• INSTRUCTIONS TO FOLLOW
Go through the records line by line from the top and repeat each one exactly, ending with the line that contains "LEN m <= l) ->".

• DATA PROVIDED
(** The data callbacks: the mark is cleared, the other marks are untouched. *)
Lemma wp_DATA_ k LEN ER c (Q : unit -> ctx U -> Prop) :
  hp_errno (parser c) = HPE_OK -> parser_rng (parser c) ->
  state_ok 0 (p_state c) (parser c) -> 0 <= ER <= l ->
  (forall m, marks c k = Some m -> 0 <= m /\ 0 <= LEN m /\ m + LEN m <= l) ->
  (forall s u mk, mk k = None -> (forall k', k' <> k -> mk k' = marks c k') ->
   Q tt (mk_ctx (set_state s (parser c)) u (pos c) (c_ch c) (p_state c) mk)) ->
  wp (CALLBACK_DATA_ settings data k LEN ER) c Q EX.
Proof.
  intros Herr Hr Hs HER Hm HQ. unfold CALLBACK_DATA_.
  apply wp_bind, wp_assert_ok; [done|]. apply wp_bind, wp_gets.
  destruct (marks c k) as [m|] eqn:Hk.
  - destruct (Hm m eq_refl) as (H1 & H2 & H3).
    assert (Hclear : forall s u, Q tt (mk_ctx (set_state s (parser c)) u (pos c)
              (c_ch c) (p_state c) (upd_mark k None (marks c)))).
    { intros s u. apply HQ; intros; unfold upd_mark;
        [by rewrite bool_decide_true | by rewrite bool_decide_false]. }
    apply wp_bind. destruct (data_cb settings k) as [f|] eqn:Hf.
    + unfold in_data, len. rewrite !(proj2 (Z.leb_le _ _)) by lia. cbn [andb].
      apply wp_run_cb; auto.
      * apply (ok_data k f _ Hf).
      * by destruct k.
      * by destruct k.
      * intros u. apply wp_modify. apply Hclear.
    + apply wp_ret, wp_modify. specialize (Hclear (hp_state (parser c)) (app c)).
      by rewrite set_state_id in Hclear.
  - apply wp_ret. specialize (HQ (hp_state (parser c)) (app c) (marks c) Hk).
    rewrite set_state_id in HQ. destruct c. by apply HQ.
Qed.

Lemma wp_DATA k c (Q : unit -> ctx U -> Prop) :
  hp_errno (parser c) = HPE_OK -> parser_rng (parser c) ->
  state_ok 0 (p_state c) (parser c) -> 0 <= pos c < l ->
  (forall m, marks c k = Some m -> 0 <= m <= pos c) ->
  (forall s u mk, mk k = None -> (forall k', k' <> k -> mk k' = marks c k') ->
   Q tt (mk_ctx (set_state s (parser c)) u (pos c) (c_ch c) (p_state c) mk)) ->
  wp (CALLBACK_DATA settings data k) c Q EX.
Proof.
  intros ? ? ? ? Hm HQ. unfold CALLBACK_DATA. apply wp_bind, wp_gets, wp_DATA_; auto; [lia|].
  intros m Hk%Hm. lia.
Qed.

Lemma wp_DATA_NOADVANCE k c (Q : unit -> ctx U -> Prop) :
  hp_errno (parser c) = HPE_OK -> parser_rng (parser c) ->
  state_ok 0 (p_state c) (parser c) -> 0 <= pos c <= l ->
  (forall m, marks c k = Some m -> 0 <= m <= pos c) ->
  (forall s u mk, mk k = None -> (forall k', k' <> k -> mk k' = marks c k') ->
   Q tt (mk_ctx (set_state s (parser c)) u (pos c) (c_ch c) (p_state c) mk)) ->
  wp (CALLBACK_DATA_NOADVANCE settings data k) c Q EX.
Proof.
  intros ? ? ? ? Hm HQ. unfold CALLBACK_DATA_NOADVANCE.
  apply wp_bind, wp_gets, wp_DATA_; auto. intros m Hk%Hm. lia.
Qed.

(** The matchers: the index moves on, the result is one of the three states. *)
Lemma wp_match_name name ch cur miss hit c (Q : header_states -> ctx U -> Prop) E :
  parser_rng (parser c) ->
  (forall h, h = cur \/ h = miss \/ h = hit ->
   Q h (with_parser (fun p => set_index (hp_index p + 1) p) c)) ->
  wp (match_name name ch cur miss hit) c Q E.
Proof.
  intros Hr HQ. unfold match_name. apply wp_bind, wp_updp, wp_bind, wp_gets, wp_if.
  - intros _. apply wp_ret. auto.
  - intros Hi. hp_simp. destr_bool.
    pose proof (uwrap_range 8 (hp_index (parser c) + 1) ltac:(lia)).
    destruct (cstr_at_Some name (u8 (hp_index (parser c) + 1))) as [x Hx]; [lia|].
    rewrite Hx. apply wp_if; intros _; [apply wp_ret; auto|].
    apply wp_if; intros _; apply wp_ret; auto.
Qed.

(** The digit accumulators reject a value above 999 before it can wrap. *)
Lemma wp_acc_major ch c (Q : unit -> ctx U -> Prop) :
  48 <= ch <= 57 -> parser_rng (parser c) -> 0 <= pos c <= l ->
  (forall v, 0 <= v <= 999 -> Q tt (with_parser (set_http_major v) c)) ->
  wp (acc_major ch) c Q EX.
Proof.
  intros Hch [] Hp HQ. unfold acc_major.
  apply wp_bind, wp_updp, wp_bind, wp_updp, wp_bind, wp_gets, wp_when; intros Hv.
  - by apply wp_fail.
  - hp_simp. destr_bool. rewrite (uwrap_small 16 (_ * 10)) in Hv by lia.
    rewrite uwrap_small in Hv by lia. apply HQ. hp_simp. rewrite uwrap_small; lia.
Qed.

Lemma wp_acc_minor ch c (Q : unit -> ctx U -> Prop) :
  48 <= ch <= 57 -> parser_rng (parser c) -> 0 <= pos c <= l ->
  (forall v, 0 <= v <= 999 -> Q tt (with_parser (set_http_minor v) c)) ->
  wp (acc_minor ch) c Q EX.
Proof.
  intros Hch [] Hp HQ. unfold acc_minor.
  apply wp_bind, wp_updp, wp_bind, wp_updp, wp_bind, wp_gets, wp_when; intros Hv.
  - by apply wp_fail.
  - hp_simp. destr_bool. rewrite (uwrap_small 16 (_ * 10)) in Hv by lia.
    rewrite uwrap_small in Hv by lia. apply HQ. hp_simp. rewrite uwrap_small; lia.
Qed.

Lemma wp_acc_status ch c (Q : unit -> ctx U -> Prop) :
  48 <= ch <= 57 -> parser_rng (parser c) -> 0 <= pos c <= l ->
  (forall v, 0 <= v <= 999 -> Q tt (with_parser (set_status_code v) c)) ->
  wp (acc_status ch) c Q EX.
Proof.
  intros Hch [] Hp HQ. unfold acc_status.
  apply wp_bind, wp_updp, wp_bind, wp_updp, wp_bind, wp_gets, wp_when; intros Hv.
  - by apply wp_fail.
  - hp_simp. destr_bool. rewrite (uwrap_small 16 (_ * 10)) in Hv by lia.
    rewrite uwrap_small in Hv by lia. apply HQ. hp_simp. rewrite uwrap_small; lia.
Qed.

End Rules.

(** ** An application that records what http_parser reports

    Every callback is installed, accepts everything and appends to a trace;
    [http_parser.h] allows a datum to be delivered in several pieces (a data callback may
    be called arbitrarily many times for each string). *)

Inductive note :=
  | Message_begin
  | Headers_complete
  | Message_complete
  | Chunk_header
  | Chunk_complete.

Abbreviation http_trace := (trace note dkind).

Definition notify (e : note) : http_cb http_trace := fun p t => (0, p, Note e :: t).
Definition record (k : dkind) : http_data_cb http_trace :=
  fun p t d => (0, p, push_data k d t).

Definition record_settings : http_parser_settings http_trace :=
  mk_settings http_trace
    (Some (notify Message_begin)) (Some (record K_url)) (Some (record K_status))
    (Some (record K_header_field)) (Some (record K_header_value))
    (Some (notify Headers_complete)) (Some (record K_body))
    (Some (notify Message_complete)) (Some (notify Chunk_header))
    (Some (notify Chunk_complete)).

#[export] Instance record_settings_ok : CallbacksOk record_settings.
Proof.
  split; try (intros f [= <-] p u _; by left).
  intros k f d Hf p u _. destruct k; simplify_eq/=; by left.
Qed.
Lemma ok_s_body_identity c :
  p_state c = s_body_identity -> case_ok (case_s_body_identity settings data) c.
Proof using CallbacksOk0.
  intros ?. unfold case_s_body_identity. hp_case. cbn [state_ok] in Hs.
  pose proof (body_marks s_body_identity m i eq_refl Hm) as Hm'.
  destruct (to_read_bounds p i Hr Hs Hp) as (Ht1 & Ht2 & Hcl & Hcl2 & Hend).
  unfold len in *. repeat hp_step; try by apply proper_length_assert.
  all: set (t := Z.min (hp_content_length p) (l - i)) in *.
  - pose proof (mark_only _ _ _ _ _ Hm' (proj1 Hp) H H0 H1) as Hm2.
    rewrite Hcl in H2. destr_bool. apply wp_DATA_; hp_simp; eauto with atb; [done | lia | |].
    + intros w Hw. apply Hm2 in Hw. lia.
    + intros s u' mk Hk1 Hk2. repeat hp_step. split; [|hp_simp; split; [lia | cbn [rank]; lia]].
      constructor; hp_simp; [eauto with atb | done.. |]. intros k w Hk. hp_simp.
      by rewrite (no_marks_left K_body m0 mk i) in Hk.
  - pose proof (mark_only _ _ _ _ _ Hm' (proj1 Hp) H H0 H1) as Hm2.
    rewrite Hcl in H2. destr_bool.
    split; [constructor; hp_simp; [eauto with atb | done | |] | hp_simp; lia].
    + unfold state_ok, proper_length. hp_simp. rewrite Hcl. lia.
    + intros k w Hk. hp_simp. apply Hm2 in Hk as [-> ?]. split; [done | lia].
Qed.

• EXERCISE OUTPUT
(** The data callbacks: the mark is cleared, the other marks are untouched. *)
Lemma wp_DATA_ k LEN ER c (Q : unit -> ctx U -> Prop) :
  hp_errno (parser c) = HPE_OK -> parser_rng (parser c) ->
  state_ok 0 (p_state c) (parser c) -> 0 <= ER <= l ->
  (forall m, marks c k = Some m -> 0 <= m /\ 0 <= LEN m /\ m + LEN m <= l) ->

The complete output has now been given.